*** Opening of Stored data ***
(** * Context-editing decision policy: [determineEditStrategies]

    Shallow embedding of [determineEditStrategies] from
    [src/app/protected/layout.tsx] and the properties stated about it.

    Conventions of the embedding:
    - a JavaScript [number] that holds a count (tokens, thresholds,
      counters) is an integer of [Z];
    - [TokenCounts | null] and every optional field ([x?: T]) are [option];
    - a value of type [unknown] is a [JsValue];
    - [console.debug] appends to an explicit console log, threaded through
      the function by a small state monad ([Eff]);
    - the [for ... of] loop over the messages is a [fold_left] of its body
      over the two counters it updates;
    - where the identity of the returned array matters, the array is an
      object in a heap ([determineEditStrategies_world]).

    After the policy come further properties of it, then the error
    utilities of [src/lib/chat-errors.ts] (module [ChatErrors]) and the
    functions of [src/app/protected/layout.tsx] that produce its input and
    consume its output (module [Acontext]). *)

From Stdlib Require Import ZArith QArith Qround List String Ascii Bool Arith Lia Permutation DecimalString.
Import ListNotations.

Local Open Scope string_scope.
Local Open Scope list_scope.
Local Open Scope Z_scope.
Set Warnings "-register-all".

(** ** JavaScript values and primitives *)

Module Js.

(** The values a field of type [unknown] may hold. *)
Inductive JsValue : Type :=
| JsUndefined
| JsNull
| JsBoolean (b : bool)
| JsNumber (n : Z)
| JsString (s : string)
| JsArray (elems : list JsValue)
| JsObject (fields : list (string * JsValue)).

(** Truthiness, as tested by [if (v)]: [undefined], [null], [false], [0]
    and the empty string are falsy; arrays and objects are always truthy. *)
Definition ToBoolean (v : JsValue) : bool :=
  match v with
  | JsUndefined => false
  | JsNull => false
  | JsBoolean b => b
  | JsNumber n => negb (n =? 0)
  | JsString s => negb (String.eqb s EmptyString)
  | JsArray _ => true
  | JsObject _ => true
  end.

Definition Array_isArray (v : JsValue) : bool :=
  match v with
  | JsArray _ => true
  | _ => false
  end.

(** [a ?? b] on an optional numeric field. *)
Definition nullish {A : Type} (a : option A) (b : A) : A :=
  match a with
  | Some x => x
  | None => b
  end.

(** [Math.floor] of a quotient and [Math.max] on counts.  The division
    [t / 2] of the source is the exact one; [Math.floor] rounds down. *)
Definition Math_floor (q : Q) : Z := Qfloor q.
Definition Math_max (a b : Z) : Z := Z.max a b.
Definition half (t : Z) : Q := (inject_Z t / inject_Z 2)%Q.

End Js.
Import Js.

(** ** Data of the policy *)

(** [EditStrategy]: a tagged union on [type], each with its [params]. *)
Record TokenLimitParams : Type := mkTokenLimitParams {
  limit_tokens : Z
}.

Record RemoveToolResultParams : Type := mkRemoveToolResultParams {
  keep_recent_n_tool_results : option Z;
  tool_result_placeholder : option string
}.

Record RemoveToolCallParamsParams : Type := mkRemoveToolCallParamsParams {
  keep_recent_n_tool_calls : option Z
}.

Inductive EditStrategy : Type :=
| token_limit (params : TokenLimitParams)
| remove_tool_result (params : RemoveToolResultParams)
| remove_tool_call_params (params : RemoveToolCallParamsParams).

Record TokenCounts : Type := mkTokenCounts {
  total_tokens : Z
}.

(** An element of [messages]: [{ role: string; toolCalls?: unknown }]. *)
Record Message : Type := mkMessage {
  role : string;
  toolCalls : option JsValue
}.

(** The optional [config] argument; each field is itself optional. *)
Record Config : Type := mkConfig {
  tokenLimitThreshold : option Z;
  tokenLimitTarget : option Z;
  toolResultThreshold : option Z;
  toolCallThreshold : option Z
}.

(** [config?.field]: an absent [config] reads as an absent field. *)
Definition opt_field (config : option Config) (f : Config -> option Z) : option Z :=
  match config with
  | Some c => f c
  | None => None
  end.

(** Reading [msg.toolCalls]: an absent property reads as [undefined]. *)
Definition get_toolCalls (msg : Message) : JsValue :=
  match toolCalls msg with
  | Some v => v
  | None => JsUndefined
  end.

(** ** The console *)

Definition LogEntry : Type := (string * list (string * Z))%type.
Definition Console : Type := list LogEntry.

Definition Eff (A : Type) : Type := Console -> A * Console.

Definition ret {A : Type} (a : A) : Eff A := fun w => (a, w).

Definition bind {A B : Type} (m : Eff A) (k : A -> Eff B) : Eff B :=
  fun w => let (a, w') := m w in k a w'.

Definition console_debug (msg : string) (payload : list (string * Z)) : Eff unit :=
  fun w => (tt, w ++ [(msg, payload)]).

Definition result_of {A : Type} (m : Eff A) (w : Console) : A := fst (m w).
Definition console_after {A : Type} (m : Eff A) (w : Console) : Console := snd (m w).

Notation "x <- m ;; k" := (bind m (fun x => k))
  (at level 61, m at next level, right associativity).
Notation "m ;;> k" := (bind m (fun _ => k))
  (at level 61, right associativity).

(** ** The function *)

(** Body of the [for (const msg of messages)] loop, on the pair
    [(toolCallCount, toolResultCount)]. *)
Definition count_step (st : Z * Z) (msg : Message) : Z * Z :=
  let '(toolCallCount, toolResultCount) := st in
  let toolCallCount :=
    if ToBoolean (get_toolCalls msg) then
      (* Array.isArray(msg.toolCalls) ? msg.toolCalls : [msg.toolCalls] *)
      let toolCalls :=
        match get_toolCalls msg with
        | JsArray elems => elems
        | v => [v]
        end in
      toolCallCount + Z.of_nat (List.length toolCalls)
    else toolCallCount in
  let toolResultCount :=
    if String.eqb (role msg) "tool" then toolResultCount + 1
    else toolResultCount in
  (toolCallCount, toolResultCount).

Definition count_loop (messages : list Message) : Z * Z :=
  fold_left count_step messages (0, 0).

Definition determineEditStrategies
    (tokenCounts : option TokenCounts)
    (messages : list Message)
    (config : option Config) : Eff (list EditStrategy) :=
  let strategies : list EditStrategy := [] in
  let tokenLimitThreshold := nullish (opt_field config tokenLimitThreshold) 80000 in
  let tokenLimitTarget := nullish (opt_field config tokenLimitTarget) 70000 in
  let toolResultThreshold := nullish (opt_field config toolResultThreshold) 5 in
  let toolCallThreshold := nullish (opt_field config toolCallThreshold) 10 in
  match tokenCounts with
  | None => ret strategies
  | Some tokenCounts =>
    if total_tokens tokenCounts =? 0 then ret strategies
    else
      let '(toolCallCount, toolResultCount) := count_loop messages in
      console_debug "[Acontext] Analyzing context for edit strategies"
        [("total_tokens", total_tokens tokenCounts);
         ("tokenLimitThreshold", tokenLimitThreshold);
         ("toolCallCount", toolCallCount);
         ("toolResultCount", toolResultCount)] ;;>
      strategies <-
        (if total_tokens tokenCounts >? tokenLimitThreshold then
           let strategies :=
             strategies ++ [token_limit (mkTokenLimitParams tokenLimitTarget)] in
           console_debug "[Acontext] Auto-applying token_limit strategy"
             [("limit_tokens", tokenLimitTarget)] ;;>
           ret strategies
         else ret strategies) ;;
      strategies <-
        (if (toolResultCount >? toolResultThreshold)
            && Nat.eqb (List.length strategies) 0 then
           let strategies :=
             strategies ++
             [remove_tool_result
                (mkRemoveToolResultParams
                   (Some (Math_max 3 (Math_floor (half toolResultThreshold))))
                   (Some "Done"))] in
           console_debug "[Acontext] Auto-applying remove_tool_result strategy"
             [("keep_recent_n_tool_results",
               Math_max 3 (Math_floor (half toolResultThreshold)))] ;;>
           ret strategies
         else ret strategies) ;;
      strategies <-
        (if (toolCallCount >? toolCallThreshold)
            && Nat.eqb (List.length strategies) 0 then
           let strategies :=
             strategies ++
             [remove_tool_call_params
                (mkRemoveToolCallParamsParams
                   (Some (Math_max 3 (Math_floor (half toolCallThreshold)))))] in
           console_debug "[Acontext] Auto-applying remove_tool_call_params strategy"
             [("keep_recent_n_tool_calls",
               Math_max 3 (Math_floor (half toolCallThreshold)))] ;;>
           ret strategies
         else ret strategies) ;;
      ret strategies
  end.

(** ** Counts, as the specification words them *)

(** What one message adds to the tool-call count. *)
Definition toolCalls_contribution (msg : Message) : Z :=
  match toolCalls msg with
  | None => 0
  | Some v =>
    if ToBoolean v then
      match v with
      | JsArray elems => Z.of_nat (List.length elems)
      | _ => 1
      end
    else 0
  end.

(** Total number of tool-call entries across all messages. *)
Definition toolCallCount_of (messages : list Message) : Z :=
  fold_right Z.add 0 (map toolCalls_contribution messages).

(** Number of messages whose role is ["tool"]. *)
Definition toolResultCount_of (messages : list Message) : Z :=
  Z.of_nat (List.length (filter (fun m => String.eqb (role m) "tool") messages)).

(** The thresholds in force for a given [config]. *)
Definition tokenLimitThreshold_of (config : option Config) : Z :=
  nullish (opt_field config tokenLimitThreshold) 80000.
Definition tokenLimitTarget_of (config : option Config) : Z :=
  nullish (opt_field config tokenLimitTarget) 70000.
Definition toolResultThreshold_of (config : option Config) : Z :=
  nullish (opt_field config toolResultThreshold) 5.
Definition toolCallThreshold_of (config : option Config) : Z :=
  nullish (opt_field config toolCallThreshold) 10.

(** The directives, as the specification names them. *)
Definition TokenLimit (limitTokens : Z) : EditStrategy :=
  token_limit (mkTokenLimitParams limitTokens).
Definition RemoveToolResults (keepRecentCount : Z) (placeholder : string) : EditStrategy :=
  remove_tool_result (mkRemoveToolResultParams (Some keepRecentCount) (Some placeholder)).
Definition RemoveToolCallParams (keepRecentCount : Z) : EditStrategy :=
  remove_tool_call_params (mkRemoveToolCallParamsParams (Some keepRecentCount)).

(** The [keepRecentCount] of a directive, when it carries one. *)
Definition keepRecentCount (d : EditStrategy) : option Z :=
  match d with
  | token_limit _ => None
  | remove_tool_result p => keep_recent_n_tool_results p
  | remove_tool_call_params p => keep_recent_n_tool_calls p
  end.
*** Close of Stored data ***
*** Opening of Stored data ***
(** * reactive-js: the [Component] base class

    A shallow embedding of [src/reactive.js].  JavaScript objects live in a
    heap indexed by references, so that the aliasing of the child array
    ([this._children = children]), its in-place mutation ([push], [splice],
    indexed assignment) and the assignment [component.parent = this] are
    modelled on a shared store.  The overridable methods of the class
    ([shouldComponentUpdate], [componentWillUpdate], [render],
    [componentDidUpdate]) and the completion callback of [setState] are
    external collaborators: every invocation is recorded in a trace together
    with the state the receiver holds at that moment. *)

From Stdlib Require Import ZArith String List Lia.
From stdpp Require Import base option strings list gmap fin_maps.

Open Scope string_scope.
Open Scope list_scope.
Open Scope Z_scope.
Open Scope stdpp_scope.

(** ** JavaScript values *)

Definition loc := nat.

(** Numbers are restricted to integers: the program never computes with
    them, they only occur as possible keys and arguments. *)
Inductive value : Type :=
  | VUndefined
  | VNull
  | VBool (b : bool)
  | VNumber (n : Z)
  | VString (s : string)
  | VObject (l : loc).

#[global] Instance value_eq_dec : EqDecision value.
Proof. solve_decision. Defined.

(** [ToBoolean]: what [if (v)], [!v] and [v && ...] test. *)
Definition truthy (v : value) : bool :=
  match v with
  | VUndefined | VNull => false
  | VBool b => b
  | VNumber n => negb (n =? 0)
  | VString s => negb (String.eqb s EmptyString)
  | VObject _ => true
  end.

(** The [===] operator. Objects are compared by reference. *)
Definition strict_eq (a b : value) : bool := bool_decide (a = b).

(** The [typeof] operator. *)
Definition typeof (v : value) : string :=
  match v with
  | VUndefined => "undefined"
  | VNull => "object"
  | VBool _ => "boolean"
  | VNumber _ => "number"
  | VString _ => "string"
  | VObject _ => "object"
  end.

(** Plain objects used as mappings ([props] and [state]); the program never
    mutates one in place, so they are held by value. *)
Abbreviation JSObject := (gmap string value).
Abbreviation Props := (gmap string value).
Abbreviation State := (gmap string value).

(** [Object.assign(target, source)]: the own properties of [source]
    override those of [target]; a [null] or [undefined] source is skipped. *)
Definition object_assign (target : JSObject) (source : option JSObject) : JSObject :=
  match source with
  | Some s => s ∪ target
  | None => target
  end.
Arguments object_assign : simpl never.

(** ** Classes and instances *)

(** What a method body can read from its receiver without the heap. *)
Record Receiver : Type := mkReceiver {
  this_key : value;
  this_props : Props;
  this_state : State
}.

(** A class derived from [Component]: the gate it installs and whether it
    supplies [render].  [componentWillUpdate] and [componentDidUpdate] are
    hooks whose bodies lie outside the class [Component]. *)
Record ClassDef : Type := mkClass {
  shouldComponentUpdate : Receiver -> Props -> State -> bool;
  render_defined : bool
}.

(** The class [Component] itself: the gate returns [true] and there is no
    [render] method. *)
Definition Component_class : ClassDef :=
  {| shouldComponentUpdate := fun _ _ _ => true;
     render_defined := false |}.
*** Close of Stored data ***
*Problem statement*:
Proceeding from the line containing "(** * Context-editing" through the line containing "Local Open Scope Z_scope.", transcribe the lines above exactly, both end lines included.

*Your solution*:
(** * Context-editing decision policy: [determineEditStrategies]

    Shallow embedding of [determineEditStrategies] from
    [src/app/protected/layout.tsx] and the properties stated about it.

    Conventions of the embedding:
    - a JavaScript [number] that holds a count (tokens, thresholds,
      counters) is an integer of [Z];
    - [TokenCounts | null] and every optional field ([x?: T]) are [option];
    - a value of type [unknown] is a [JsValue];
    - [console.debug] appends to an explicit console log, threaded through
      the function by a small state monad ([Eff]);
    - the [for ... of] loop over the messages is a [fold_left] of its body
      over the two counters it updates;
    - where the identity of the returned array matters, the array is an
      object in a heap ([determineEditStrategies_world]).

    After the policy come further properties of it, then the error
    utilities of [src/lib/chat-errors.ts] (module [ChatErrors]) and the
    functions of [src/app/protected/layout.tsx] that produce its input and
    consume its output (module [Acontext]). *)

From Stdlib Require Import ZArith QArith Qround List String Ascii Bool Arith Lia Permutation DecimalString.
Import ListNotations.

Local Open Scope string_scope.
Local Open Scope list_scope.
Local Open Scope Z_scope.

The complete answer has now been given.